%%
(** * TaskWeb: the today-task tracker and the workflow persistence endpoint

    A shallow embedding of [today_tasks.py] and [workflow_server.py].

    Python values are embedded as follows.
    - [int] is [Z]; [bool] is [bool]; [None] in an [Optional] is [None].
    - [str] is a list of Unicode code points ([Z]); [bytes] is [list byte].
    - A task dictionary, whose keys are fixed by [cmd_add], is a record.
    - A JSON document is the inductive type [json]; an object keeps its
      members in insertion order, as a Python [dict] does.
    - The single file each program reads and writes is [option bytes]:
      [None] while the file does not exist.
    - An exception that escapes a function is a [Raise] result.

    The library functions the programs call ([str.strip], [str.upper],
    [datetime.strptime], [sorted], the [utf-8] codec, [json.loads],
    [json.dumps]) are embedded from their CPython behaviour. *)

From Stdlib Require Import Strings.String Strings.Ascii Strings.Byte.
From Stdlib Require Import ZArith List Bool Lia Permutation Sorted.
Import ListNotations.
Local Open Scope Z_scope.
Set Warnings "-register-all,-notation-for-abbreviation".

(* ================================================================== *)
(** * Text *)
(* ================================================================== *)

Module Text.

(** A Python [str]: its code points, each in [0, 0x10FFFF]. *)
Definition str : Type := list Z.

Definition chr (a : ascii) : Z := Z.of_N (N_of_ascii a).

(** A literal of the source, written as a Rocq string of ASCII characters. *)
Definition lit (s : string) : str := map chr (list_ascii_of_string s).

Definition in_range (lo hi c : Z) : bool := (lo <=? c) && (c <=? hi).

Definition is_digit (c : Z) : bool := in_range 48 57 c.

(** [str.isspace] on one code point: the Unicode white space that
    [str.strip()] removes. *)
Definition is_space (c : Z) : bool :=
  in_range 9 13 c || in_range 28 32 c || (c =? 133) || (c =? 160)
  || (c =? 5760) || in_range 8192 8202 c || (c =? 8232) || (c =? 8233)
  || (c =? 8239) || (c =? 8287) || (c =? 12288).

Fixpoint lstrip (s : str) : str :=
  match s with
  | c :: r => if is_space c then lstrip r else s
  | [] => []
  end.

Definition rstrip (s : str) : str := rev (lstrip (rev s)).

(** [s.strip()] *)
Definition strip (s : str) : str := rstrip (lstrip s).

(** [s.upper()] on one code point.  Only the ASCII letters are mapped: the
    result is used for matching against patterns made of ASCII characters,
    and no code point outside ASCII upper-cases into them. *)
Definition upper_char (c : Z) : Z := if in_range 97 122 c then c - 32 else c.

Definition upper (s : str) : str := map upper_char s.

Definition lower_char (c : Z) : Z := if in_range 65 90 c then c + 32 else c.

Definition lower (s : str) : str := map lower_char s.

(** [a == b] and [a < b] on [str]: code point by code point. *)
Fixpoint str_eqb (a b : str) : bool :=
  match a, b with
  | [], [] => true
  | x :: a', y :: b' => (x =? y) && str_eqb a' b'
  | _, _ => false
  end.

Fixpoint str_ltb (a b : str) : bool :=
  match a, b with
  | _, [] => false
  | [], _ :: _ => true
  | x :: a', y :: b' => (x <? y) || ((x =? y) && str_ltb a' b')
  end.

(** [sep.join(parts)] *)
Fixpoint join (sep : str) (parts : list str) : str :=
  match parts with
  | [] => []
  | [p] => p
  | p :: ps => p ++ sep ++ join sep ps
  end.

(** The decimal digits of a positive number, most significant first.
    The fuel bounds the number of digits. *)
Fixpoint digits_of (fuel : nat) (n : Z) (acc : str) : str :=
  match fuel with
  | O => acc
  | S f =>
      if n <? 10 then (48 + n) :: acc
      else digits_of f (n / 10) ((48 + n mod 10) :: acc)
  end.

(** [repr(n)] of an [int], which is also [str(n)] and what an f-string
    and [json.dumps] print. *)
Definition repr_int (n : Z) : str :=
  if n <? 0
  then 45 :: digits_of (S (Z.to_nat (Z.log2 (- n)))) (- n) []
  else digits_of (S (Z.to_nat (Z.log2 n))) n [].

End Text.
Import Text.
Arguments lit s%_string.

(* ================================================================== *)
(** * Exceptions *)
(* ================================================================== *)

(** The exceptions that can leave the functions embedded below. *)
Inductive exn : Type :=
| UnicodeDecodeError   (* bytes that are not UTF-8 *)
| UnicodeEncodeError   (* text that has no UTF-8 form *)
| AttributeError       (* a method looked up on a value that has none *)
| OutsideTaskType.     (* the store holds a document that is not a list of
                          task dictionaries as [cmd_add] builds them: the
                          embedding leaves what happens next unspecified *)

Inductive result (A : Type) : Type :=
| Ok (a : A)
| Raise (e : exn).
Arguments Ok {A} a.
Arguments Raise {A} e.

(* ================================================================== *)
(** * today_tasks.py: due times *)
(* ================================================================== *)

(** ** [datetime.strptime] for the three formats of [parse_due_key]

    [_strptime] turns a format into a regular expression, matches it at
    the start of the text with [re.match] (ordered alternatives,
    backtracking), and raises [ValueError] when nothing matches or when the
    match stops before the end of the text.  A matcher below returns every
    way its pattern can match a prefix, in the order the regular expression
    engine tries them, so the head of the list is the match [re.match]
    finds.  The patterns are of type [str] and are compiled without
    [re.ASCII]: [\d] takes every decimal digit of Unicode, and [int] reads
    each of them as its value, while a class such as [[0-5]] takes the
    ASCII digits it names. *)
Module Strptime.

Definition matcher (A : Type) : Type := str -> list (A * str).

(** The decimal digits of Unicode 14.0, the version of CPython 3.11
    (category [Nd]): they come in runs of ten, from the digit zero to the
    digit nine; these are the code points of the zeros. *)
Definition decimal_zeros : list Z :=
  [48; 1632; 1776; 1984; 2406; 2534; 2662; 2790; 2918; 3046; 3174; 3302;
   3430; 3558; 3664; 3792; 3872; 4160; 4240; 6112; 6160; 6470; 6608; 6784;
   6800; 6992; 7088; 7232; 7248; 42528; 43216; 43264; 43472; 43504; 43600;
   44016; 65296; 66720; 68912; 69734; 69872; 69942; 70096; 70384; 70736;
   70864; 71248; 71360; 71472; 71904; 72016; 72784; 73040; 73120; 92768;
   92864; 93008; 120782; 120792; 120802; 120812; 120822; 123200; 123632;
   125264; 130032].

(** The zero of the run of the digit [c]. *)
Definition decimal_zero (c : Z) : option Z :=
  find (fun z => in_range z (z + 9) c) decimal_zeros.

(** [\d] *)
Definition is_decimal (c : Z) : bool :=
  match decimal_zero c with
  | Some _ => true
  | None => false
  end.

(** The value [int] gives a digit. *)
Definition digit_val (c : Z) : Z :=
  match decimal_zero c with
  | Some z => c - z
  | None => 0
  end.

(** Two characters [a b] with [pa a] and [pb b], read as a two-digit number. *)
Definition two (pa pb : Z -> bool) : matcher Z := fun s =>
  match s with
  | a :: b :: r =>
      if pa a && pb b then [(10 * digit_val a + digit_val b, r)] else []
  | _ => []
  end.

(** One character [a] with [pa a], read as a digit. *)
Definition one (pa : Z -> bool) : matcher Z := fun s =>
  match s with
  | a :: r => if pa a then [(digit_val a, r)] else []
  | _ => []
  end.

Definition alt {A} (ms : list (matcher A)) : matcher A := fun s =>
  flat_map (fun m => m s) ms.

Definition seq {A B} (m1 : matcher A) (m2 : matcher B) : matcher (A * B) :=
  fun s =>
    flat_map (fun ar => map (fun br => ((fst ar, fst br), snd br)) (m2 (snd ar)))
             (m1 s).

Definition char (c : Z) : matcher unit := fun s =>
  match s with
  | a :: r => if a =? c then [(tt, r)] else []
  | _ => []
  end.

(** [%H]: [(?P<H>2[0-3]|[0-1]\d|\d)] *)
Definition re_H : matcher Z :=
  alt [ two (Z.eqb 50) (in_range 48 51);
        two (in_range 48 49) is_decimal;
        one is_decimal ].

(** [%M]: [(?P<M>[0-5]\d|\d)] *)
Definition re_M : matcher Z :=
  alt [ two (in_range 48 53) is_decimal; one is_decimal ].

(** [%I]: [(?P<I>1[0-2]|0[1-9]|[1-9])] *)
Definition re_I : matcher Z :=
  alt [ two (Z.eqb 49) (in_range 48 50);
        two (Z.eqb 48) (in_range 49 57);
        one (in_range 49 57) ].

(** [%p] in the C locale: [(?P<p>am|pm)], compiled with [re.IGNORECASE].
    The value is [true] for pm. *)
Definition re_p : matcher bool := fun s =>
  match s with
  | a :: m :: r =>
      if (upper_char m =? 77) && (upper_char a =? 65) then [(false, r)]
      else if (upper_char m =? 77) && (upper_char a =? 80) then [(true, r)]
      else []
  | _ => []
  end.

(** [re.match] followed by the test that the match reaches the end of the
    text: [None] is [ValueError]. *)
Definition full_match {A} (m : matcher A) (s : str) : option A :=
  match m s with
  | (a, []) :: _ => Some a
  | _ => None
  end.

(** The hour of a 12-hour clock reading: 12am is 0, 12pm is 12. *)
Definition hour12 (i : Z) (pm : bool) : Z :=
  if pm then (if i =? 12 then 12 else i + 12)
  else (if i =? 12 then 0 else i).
%%
▸ **Task instructions**:
Please reproduce exactly the lines above, beginning with the first and ending with the line that contains "- [str] is a", and include nothing outside that range.

▸ **Result of this exercise**:
(** * TaskWeb: the today-task tracker and the workflow persistence endpoint

    A shallow embedding of [today_tasks.py] and [workflow_server.py].

    Python values are embedded as follows.
    - [int] is [Z]; [bool] is [bool]; [None] in an [Optional] is [None].
    - [str] is a list of Unicode code points ([Z]); [bytes] is [list byte].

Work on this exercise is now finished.